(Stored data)
(** C6.  On one goroutine, for a call with strictly nested calls in its
    body: the enter line is printed at the depth [d] found before the call
    and the depth is [d + 1] once enter has returned; the body runs and
    leaves the depth at [d + 1]; the exit first lowers the depth and then
    prints its line at depth [d], with the same depth value and indent as
    the enter line. *)
Theorem C6_enter_and_exit_share_indent o lg g env_in s body env_out st :
  DisableNesting o = false →
  CustomLogger o = Some lg →
  0 ≤ SpacesPerIndent o →
  on_goroutine g (Call env_in s body env_out Done) →
  is_Some (currentDepth_d st) →
  (EnableInstrumentation o = true → is_Some (entryTime_t st)) →
  0 ≤ depth_of st g →
  depth_of st g + (1 + height body) ≤ GoInt.max_int →
  (depth_of st g + (1 + height body)) * SpacesPerIndent o ≤ GoInt.max_int →
  ∃ x st1 st2 st3,
    call_enter Sprintf (enter_closure o) env_in s st = Ok x st1
    ∧ sink st1
      = sink st ++ [(lg, indent_at o (depth_of st g) +:+ EnterMessage o
                           +:+ _getname Sprintf env_in s +:+ newline)]
    ∧ depth_of st1 g = depth_of st g + 1
    ∧ run_calls Sprintf (enter_closure o) body st1 = Ok tt st2
    ∧ depth_of st2 g = depth_of st g + 1
    ∧ call_exit Sprintf x env_out st2 = Ok tt st3
    ∧ sink st3
      = sink st2 ++ [(lg, indent_at o (depth_of st g) +:+ ExitMessage o
                            +:+ exit_text Sprintf o env_out st2 +:+ newline)]
    ∧ depth_of st3 g = depth_of st g.
Proof.
  intros Hn Hl Hsp (Hg1 & Hg2 & Hgb & _) [dm Hd] Ht H0 Hh Hw.
  assert (Hhb : 0 ≤ height body). { clear. induction body; cbn [height]; lia. }
  set (d := depth_of st g) in *.
  assert (Hmul : ∀ k, 0 ≤ k ≤ 1 + height body →
                      0 ≤ (d + k) * SpacesPerIndent o ≤ GoInt.max_int).
  { intros k Hk. split; [nia|].
    etrans; [|exact Hw]. apply Z.mul_le_mono_nonneg_r; lia. }
  destruct (enter_nested o env_in s st dm lg Hn Hl Hd Ht)
    as (st1 & He & Hd1 & Ht1 & Hk1).
  { rewrite Hg1. fold d. replace d with (d + 0) by lia. apply Hmul. lia. }
  rewrite Hg1 in Hd1, Hk1. fold d in Hd1, Hk1.
  assert (Hadd : GoInt.add d 1 = d + 1).
  { apply wrap_in_range. int_range. }
  rewrite Hadd in Hd1.
  assert (Hdep1 : depth_of st1 g = d + 1).
  { unfold depth_of. rewrite Hd1. cbn. by rewrite lookup_insert_eq. }
  destruct (run_calls_balanced o lg g body Hn Hl Hsp Hgb st1)
    as (st2 & Hb & [dm2 Hd2] & Ht2 & Hdep2).
  { by rewrite Hd1. }
  { intros Hi. rewrite Ht1, Hi. destruct (Ht Hi) as [tm ->]. by eexists. }
  { lia. }
  { rewrite Hdep1. lia. }
  { rewrite Hdep1. replace (d + 1 + height body) with (d + (1 + height body)) by lia.
    apply Hmul. lia. }
  rewrite Hdep1 in Hdep2.
  destruct (exit_nested o env_out st2 dm2 lg Hn Hl Hd2)
    as (st3 & Hx & Hd3 & Ht3 & Hk3).
  { rewrite Hg2, Hdep2. lia. }
  { rewrite Hg2, Hdep2. replace (d + 1 - 1) with (d + 0) by lia. apply Hmul. lia. }
  rewrite Hg2, Hdep2 in Hd3, Hk3.
  replace (d + 1 - 1) with d in Hd3, Hk3 by lia.
  exists (exit_closure o), st1, st2, st3. cbn [call_enter call_exit].
  split_and!; try done.
  unfold depth_of. rewrite Hd3. cbn. by rewrite lookup_insert_eq.
Qed.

What you have to do:
When a line in the data holds the word "with", show that line.

Response area:
(** C6.  On one goroutine, for a call with strictly nested calls in its
    prints its line at depth [d], with the same depth value and indent as
  { rewrite Hg1. fold d. replace d with (d + 0) by lia. apply Hmul. lia. }
  { rewrite Hdep1. replace (d + 1 + height body) with (d + (1 + height body)) by lia.
  { rewrite Hg2, Hdep2. replace (d + 1 - 1) with (d + 0) by lia. apply Hmul. lia. }
  replace (d + 1 - 1) with d in Hd3, Hk3 by lia.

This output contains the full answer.